Meninggalnya Paus Fransiskus baru-baru ini memicu lonjakan pencarian daring seputar Nostradamus, sang astrolog Prancis dari abad ke-16. Fenomena ini bukanlah hal baru, karena ramalan-ramalannya kerap diungkit saat peristiwa penting global terjadi. Lalu, apa yang membuat ketertarikan pada sosok Nostradamus tetap relevan hingga kini?
Michel de Notredame, yang lebih dikenal dengan nama Nostradamus, adalah seorang dokter berkebangsaan Prancis yang pernah berjibaku merawat para korban wabah.
Selain itu, ia juga dikenal sebagai seorang peramal amatir yang menulis karya monumental berjudul Les Prophéties—atau “Ramalan” dalam bahasa Indonesia—pada tahun 1555.
Karyanya ini berisikan 942 bait puisi empat baris yang diklaimnya sebagai ramalan masa depan, khususnya peristiwa-peristiwa besar yang penuh dengan bencana.
Ciri khas dari syair-syairnya adalah sifatnya yang seringkali kabur dan minim konteks.
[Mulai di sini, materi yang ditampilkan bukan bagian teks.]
(* ===== verification/Pipe.v ===== *)
(** * Pipes ([src/src/fs/pipefs.c])

    A pipe is a buffer with a fill level, shared by a reading and a writing
    end. Each end has a record of its own, reached through a file-system node.
    Pipes, ends and nodes are heap objects; using one that was freed is [None].

    A task that waits gives way to the others: a [turn] is what they do until
    it wakes up, with the reason it wakes up for. *)

From stdpp Require Import gmap.
From S2P Require Import Prelude.

Definition PIPE_BUFF : Z := 64 * 1024.
Definition PIPE_ATOMIC_MAX : Z := MIN PIPE_BUFF PAGE_SIZE.
Definition EOK : Z := 0.
Definition EINTR : Z := 4.
Definition EWOULDBLOCK : Z := 11.
Definition EBUSY : Z := 16.
Definition EINVAL : Z := 22.
Definition ENOTTY : Z := 25.
Definition EPIPE : Z := 32.
Definition EPOLLIN : Z := 1.
Definition EPOLLOUT : Z := 4.
Definition EPOLLERR : Z := 8.
Definition EPOLLHUP : Z := 16.
Definition O_NONBLOCK : Z := 2048.
Definition FIONREAD : Z := 0x541B.

Record pipe_info_t := mkPipe {
  pi_ptr : Z;
  pi_buf : list Z;
  pi_assigned : Z;
  write_fds : Z;
  read_fds : Z;
  pi_active : Z;
  pi_free_pending : bool;
  pi_lock : spin_t;
  read_node : Z;
  write_node : Z;
}.

Record pipe_specific_t := mkSpec {
  sp_write : bool;
  sp_info : Z;
  sp_node : Z;
  sp_active : Z;
  sp_free_pending : bool;
}.

(** The fields of a file-system node that pipes use; its name and path strings
    belong to it and go with it. *)
Record vnode := mkNode { vn_size : Z; vn_flags : Z; vn_handle : Z; vn_refcount : Z; vn_parent : Z; vn_children : list Z }.

(** The heap, and the poll notifications sent so far. *)
Record pipe_sys := mkPs {
  ps_pipes : gmap Z pipe_info_t;
  ps_specs : gmap Z pipe_specific_t;
  ps_nodes : gmap Z vnode;
  ps_notes : list (Z * Z);
}.

Definition put_pipe (s : pipe_sys) (p : Z) (x : pipe_info_t) : pipe_sys :=
  mkPs (<[p := x]> (ps_pipes s)) (ps_specs s) (ps_nodes s) (ps_notes s).
Definition put_spec (s : pipe_sys) (f : Z) (x : pipe_specific_t) : pipe_sys :=
  mkPs (ps_pipes s) (<[f := x]> (ps_specs s)) (ps_nodes s) (ps_notes s).
Definition put_node (s : pipe_sys) (n : Z) (x : vnode) : pipe_sys :=
  mkPs (ps_pipes s) (ps_specs s) (<[n := x]> (ps_nodes s)) (ps_notes s).

Definition mod_pipe (s : pipe_sys) (p : Z) (g : pipe_info_t -> pipe_info_t) : option pipe_sys :=
  x ← ps_pipes s !! p; Some (put_pipe s p (g x)).
Definition mod_spec (s : pipe_sys) (f : Z) (g : pipe_specific_t -> pipe_specific_t) : option pipe_sys :=
  x ← ps_specs s !! f; Some (put_spec s f (g x)).
Definition mod_node (s : pipe_sys) (n : Z) (g : vnode -> vnode) : option pipe_sys :=
  x ← ps_nodes s !! n; Some (put_node s n (g x)).

Definition free_pipe_at (s : pipe_sys) (p : Z) : option pipe_sys :=
  _ ← ps_pipes s !! p; Some (mkPs (delete p (ps_pipes s)) (ps_specs s) (ps_nodes s) (ps_notes s)).
Definition free_spec_at (s : pipe_sys) (f : Z) : option pipe_sys :=
  _ ← ps_specs s !! f; Some (mkPs (ps_pipes s) (delete f (ps_specs s)) (ps_nodes s) (ps_notes s)).

Definition pi_with_lock (x : pipe_info_t) (l : spin_t) : pipe_info_t :=
  mkPipe (pi_ptr x) (pi_buf x) (pi_assigned x) (write_fds x) (read_fds x) (pi_active x) (pi_free_pending x) l (read_node x) (write_node x).
Definition pi_with_active (x : pipe_info_t) (n : Z) : pipe_info_t :=
  mkPipe (pi_ptr x) (pi_buf x) (pi_assigned x) (write_fds x) (read_fds x) n (pi_free_pending x) (pi_lock x) (read_node x) (write_node x).
Definition pi_with_data (x : pipe_info_t) (ptr : Z) (buf : list Z) : pipe_info_t :=
  mkPipe ptr buf (i32 ptr) (write_fds x) (read_fds x) (pi_active x) (pi_free_pending x) (pi_lock x) (read_node x) (write_node x).
Definition pi_with_pending (x : pipe_info_t) : pipe_info_t :=
  mkPipe (pi_ptr x) (pi_buf x) (pi_assigned x) (write_fds x) (read_fds x) (pi_active x) true (pi_lock x) (read_node x) (write_node x).
Definition sp_with_active (x : pipe_specific_t) (n : Z) : pipe_specific_t :=
  mkSpec (sp_write x) (sp_info x) (sp_node x) n (sp_free_pending x).
Definition sp_with_pending (x : pipe_specific_t) : pipe_specific_t :=
  mkSpec (sp_write x) (sp_info x) (sp_node x) (sp_active x) true.

Definition lock_pipe (s : pipe_sys) (p : Z) : option pipe_sys :=
  x ← ps_pipes s !! p; l ← spin_lock (pi_lock x); Some (put_pipe s p (pi_with_lock x l)).
Definition unlock_pipe (s : pipe_sys) (p : Z) : option pipe_sys :=
  mod_pipe s p (fun x => pi_with_lock x (spin_unlock (pi_lock x))).

(** [vfs_poll_notify]: wakes the tasks that wait on the node. *)
Definition vfs_poll_notify (s : pipe_sys) (n events : Z) : option pipe_sys :=
  if (n =? 0) || (events =? 0) then Some s
  else _ ← ps_nodes s !! n; Some (mkPs (ps_pipes s) (ps_specs s) (ps_nodes s) (ps_notes s ++ [(n, events)])).

(** [node->size = size], unless the node is NULL. *)
Definition set_node_size (s : pipe_sys) (n size : Z) : option pipe_sys :=
  if negb (n =? 0) then
    mod_node s n (fun v => mkNode size (vn_flags v) (vn_handle v) (vn_refcount v) (vn_parent v) (vn_children v))
  else Some s.

Definition pipefs_update_nodes (s : pipe_sys) (p : Z) : option pipe_sys :=
  x ← ps_pipes s !! p;
  s ← set_node_size s (read_node x) (pi_ptr x);
  set_node_size s (write_node x) (pi_ptr x).

(** For an end that is not NULL. *)
Definition pipefs_enter (s : pipe_sys) (f : Z) : option pipe_sys :=
  sp ← ps_specs s !! f;
  let p := sp_info sp in
  if p =? 0 then Some s
  else
    s ← lock_pipe s p;
    s ← mod_spec s f (fun sp => sp_with_active sp (i32 (sp_active sp + 1)));
    s ← mod_pipe s p (fun x => pi_with_active x (i32 (pi_active x + 1)));
    unlock_pipe s p.

Definition pipefs_release_node (s : pipe_sys) (n : Z) : option pipe_sys :=
  if n =? 0 then Some s
  else
    v ← ps_nodes s !! n;
    s ← (if negb (vn_parent v =? 0) then
           mod_node s (vn_parent v) (fun w =>
             mkNode (vn_size w) (vn_flags w) (vn_handle w) (vn_refcount w) (vn_parent w) (filter (fun c => c <> n) (vn_children w)))
         else Some s);
    _ ← ps_nodes s !! n;
    Some (mkPs (ps_pipes s) (ps_specs s) (delete n (ps_nodes s)) (ps_notes s)).

Definition clear_handle (s : pipe_sys) (n : Z) : option pipe_sys :=
  if negb (n =? 0) then
    mod_node s n (fun v => mkNode (vn_size v) (vn_flags v) 0 (vn_refcount v) (vn_parent v) (vn_children v))
  else Some s.

(** The part of [pipefs_leave] under the lock: what is to be freed. *)
Definition leave_locked (s : pipe_sys) (f p : Z) : option (pipe_sys * (bool * bool)) :=
  s ← lock_pipe s p;
  s ← mod_spec s f (fun sp => sp_with_active sp (i32 (sp_active sp - 1)));
  s ← mod_pipe s p (fun x => pi_with_active x (i32 (pi_active x - 1)));
  sp ← ps_specs s !! f;
  x ← ps_pipes s !! p;
  let free_spec := sp_free_pending sp && (sp_active sp =? 0) in
  let free_pipe := pi_free_pending x && (pi_active x =? 0) && (read_fds x =? 0) && (write_fds x =? 0) in
  s ← unlock_pipe s p;
  Some (s, (free_spec, free_pipe)).

(** The part after the lock is given back. *)
Definition leave_free (s : pipe_sys) (f p : Z) (free_spec free_pipe : bool) : option pipe_sys :=
  sp ← ps_specs s !! f;
  let node := sp_node sp in
  s ← (if free_spec then s ← clear_handle s node; free_spec_at s f else Some s);
  s ← (if free_pipe then free_pipe_at s p else Some s);
  if free_spec && negb (node =? 0) then
    v ← ps_nodes s !! node;
    if vn_refcount v =? 0 then pipefs_release_node s node else Some s
  else Some s.

Definition pipefs_leave (s : pipe_sys) (f : Z) : option pipe_sys :=
  sp ← ps_specs s !! f;
  let p := sp_info sp in
  if p =? 0 then Some s
  else '(s, (free_spec, free_pipe)) ← leave_locked s f p; leave_free s f p free_spec free_pipe.

(** [spec->node && (spec->node->flags & O_NONBLOCK)] *)
Definition nonblocking (s : pipe_sys) (sp : pipe_specific_t) : option bool :=
  if sp_node sp =? 0 then Some false
  else v ← ps_nodes s !! sp_node sp; Some (negb (Z.land (vn_flags v) O_NONBLOCK =? 0)).

Definition turn : Type := pipe_sys -> pipe_sys * Z.

(** A call returns, or still waits when the given turns are used up. *)
Inductive outcome (A : Type) := Done (a : A) | Waiting.
Arguments Done {A} a.
Arguments Waiting {A}.

(** The bytes a read moves, and the buffer after [memmove]. *)
Definition take_bytes (x : pipe_info_t) (n : Z) : option (list Z * list Z) :=
  if (0 <=? n) && (n <=? pi_ptr x) && (pi_ptr x <=? zlen (pi_buf x)) then
    let rest := Z.to_nat (pi_ptr x - n) in
    Some (take (Z.to_nat n) (pi_buf x), take rest (drop (Z.to_nat n) (pi_buf x)) ++ drop rest (pi_buf x))
  else None.

(** [memcpy(&pipe->buf[pipe->ptr], addr, n)] *)
Definition store_bytes (x : pipe_info_t) (addr : list Z) (n : Z) : option (list Z) :=
  if (0 <=? n) && (n <=? zlen addr) && (0 <=? pi_ptr x) && (pi_ptr x + n <=? zlen (pi_buf x)) then
    Some (take (Z.to_nat (pi_ptr x)) (pi_buf x) ++ take (Z.to_nat n) addr ++ drop (Z.to_nat (pi_ptr x + n)) (pi_buf x))
  else None.

(** The end of both transfers: the fill level and the node sizes are set, the
    lock is given back, and the tasks at the other end are woken. *)
Definition finish_transfer (s : pipe_sys) (p ptr : Z) (buf : list Z) (other : pipe_info_t -> Z) (events : Z) : option pipe_sys :=
  s ← mod_pipe s p (fun x => pi_with_data x ptr buf);
  s ← pipefs_update_nodes s p;
  s ← unlock_pipe s p;
  x ← ps_pipes s !! p;
  if negb (other x =? 0) then vfs_poll_notify s (other x) events else Some s.

(** One round of the loop of [pipefs_read], up to the wait: the result and the
    bytes stored at [addr], or [None] when there is nothing to read yet. *)
Definition read_attempt (s : pipe_sys) (f p size : Z) : option (pipe_sys * option (Z * list Z)) :=
  s ← lock_pipe s p;
  x ← ps_pipes s !! p;
  if pi_ptr x >? 0 then
    let to_read := u32 (MIN size (pi_ptr x)) in
    '(data, buf) ← take_bytes x to_read;
    s ← finish_transfer s p (u32 (pi_ptr x - to_read)) buf write_node EPOLLOUT;
    Some (s, Some (to_read, data))
  else if write_fds x =? 0 then
    s ← unlock_pipe s p; Some (s, Some (0, []))
  else
    sp ← ps_specs s !! f;
    nb ← nonblocking s sp;
    s ← unlock_pipe s p;
    if nb : bool then Some (s, Some (u64 (- EWOULDBLOCK), [])) else Some (s, None).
Salah satu dari sekian banyak syairnya menyinggung soal “kematian seorang Paus yang sangat tua”.
Syair tersebut kemudian ramai diperbincangkan di media sosial, dikaitkan dengan wafatnya Paus Fransiskus pada hari Senin (21/04) lalu.
Padahal, sejak tahun 1555, puluhan Paus telah meninggal dunia, sehingga tidak ada alasan kuat untuk mengaitkan syair tersebut secara khusus dengan Paus Fransiskus.
Astrologi—sebuah praktik yang mengklaim bahwa posisi bintang-bintang dapat memengaruhi kejadian di bumi, meski tanpa dasar ilmiah yang kuat—sangat populer di abad ke-16.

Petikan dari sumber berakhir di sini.